De minha parte, penso que o pseudo-Estado Judeu de fato é um pseudo-Estado Modelo, que vem substituindo os Estados nacionais Ocidente afora. A impressão de dívidas públicas fez com que os Estados Nacionais passassem a ter donos de facto, como se fossem sociedades acionárias, e esses donos são os banqueiros, judeus e não-judeus. Esses mesmos banqueiros, judeus e não-judeus, são os que financiam a ideologia woke, cujo antissemitismo, então, não pode mais surpreender, já que o antissemitismo é, desde o princípio, entendido como uma força favorável ao sionismo. E essa mesma ideologia é favorável à concentração de renda, fazendo o possível e o impossível para que as empresas de menor porte, que não podem pagar por aspones escolhidos segundo critérios identitários, sejam deixadas de fora. Quero frisar que não se trata de um problema de judeus, mas sim de um problema amplo de banqueiros, de gigantes monopolistas (como Bill Gates) e de militantes identitários (categoria na qual incluo os sionistas).
Por fim, outra coisa que o leitor poderá pensar é: “O Estado de Israel começou mal, mas isso não macula todo o projeto. Depois da II Guerra, eles devem ter aprendido a lição e deixado de lado a ideia de raça. Israel não resgatou os judeus etíopes, que não descendem dos antigos hebreus?” A resposta para isso é que, decididamente, eles não largaram a ideia de raça após o Holocausto. Com certeza a humanidade é livre e pode ser capaz de construir a harmonia entre os descendentes dos colonos e os da população indígena no Oriente Médio. é possível; se é provável, é outra história. Após o Holocausto, o pai da sociologia israelense e fundador de Tel-Aviv, Arthur Ruppin, continuava crendo em raças -- e a crença em raças foi, hoje, substituída pela crença em gene pool, que coloca os judeus asquenazitas como os reis do QI. (Sobre a volta da raça pelo QI, recomendo muito este texto em inglês.) No entanto, o caso dos judeus etíopes serve bem para mostrar como as coisas são complexas: após demorarem muito para serem aceitos como judeus por Israel, o Estado fez operações para resgatá-los da fome na Etiópia nos anos 90. Em 2010, porém, emergiu uma denúncia de que o Estado discriminava os etíopes, dando às mulheres um contraceptivo de longa duração (Depo Provera) como única opção.

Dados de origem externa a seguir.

Lemma rangeCond_dispatch_witness :
  rangeCondCase "like"
    (fun out => ((true, Some (ErrOther "decode")), out ++ [[PStr "x"]])) [] =
  ((false, Some ErrUnsupportedSQLOperation), []) /\
  rangeCondCase "not between"
    (fun out => ((true, Some (ErrOther "decode")), out ++ [[PStr "x"]])) [] =
  ((false, Some (ErrOther "decode")), [[PStr "x"]]) /\
  rangeCondCase "not between"
    (jsonEvaluateBetween
       (RangeCond "not between" (ColName "age" "") (SQLVal IntVal "18")
          (SQLVal IntVal "25")) "s3object" Sample.row_age ∅) [] =
  ((true, None),
   [[PStr between_banner; PStr "s3object";
     PStr Sample.row_age; PMap ∅]]).
Proof.
  split; [|split].
  - refine (proj2 (proj1 (proj2 (rangeCond_dispatch Sample.helpers
              Sample.row_age ∅ "s3object" "like" NullVal NullVal NullVal _ []
              _ _ _ eq_refl)) _ _)); discriminate.
  - exact (proj2 (proj2 (proj2 (rangeCond_dispatch Sample.helpers
              Sample.row_age ∅ "s3object" "not between" NullVal NullVal
              NullVal _ [] _ _ _ eq_refl))) eq_refl).
  - exact (proj2 (proj2 (proj2 (rangeCond_dispatch Sample.helpers
              Sample.row_age ∅ "s3object" "not between" NullVal NullVal
              NullVal _ [] _ _ _ eq_refl))) eq_refl).
Defined.

(** C2 (the code at the failing input): whatever the record, the column and
    the bounds, [col BETWEEN lo AND hi] evaluates to [(false, nil)] and
    [col NOT BETWEEN lo AND hi] to [(true, nil)]: [jsonEvaluateBetween]
    returns [false, nil] without reading its arguments.  On the record
    [{"age":20,...}], [age BETWEEN 18 AND 25] is therefore false and
    [age NOT BETWEEN 18 AND 25] true. *)
Theorem between_ignores_bounds (H : Helpers) (row : string)
    (columnNames : gmap string Z) (alias : string) (l f t : Expr)
    (out : Stdout) :
  fst (jsonWhereClause H row columnNames alias (RangeCond "between" l f t)
         out) = (false, None) /\
  fst (jsonWhereClause H row columnNames alias
         (RangeCond "not between" l f t) out) = (true, None).
Proof. split; reflexivity. Qed.

Example between_scenario :
  fst (jsonWhereClause Sample.helpers Sample.row_age ∅ "s3object"
         (RangeCond "between" (ColName "age" "") (SQLVal IntVal "18")
            (SQLVal IntVal "25")) []) = (false, None).
Proof. reflexivity. Qed.

(** ** The value extractor *)

(** C8: [jsonValue] is a total function from a path and a record to a
    string, with no error component; for a path that resolves to nothing in
    the record (the resolver's result does not exist) it returns the empty
    string. *)
Theorem jsonValue_missing_path (H : Helpers) (input row : string) :
  gjson.Exists (gjson_Get H row input) = false ->
  jsonValue H input row = "".
Proof.
  unfold jsonValue, gjson.Exists, gjson.String.
  destruct (gjson.Type_of (gjson_Get H row input)); intros He;
    (discriminate He || reflexivity).
Qed.

Lemma jsonValue_missing_path_witness :
  gjson.Exists (gjson_Get Sample.helpers Sample.row_status "age") = false /\
  jsonValue Sample.helpers "age" Sample.row_status = "".
Proof.
  split; [reflexivity | apply jsonValue_missing_path; reflexivity].
Defined.
(** * LEC-Analyzer: the tiered extraction pipeline of [LEC-Analyzer.py]

    A shallow embedding of the decision logic of [DocumentProcessor]:
    text extraction into priority tiers, the cleaning of model answers
    into the ["N/A"] sentinel, the escalation from tier to tier, the
    merge of the tier answers, and the per-document error handling of the
    batch loop.

    Python [str] values are lists of characters.  Characters are the code
    points below 256; [isspace] and [lower] follow Python on that range.
    The user interface, logging and the saving of the report are left
    out; every call of [client.messages.create] and of [time.sleep] is
    recorded in a trace. *)

From Stdlib Require Import Ascii String DecimalString.
From Stdlib Require Import Bool Arith Lia List.
Import ListNotations.

(* ================================================================== *)
(** ** Python strings *)
(* ================================================================== *)

Module PyStr.

Definition str := list ascii.

(** A literal. *)
Definition py (s : string) : str := list_ascii_of_string s.

Definition nl : ascii := ascii_of_nat 10.

Definition eqc (a b : ascii) : bool := Ascii.eqb a b.

Fixpoint str_eqb (a b : str) : bool :=
  match a, b with
  | [], [] => true
  | x :: a', y :: b' => eqc x y && str_eqb a' b'
  | _, _ => false
  end.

Eu aposto que existiram bons israelenses em posição de poder que tiveram a ideia de ajudar seus irmãos de fé e história na Etiópia. E eu aposto também que não faltam, em Israel, eugenistas em posição de poder. Num mundo complexo, cabe não julgar as pessoas em função de credo, genética ou nacionalidade. E cabe, sobretudo, não se sentir na obrigação de “tomar um lado” sem saber da missa a metade.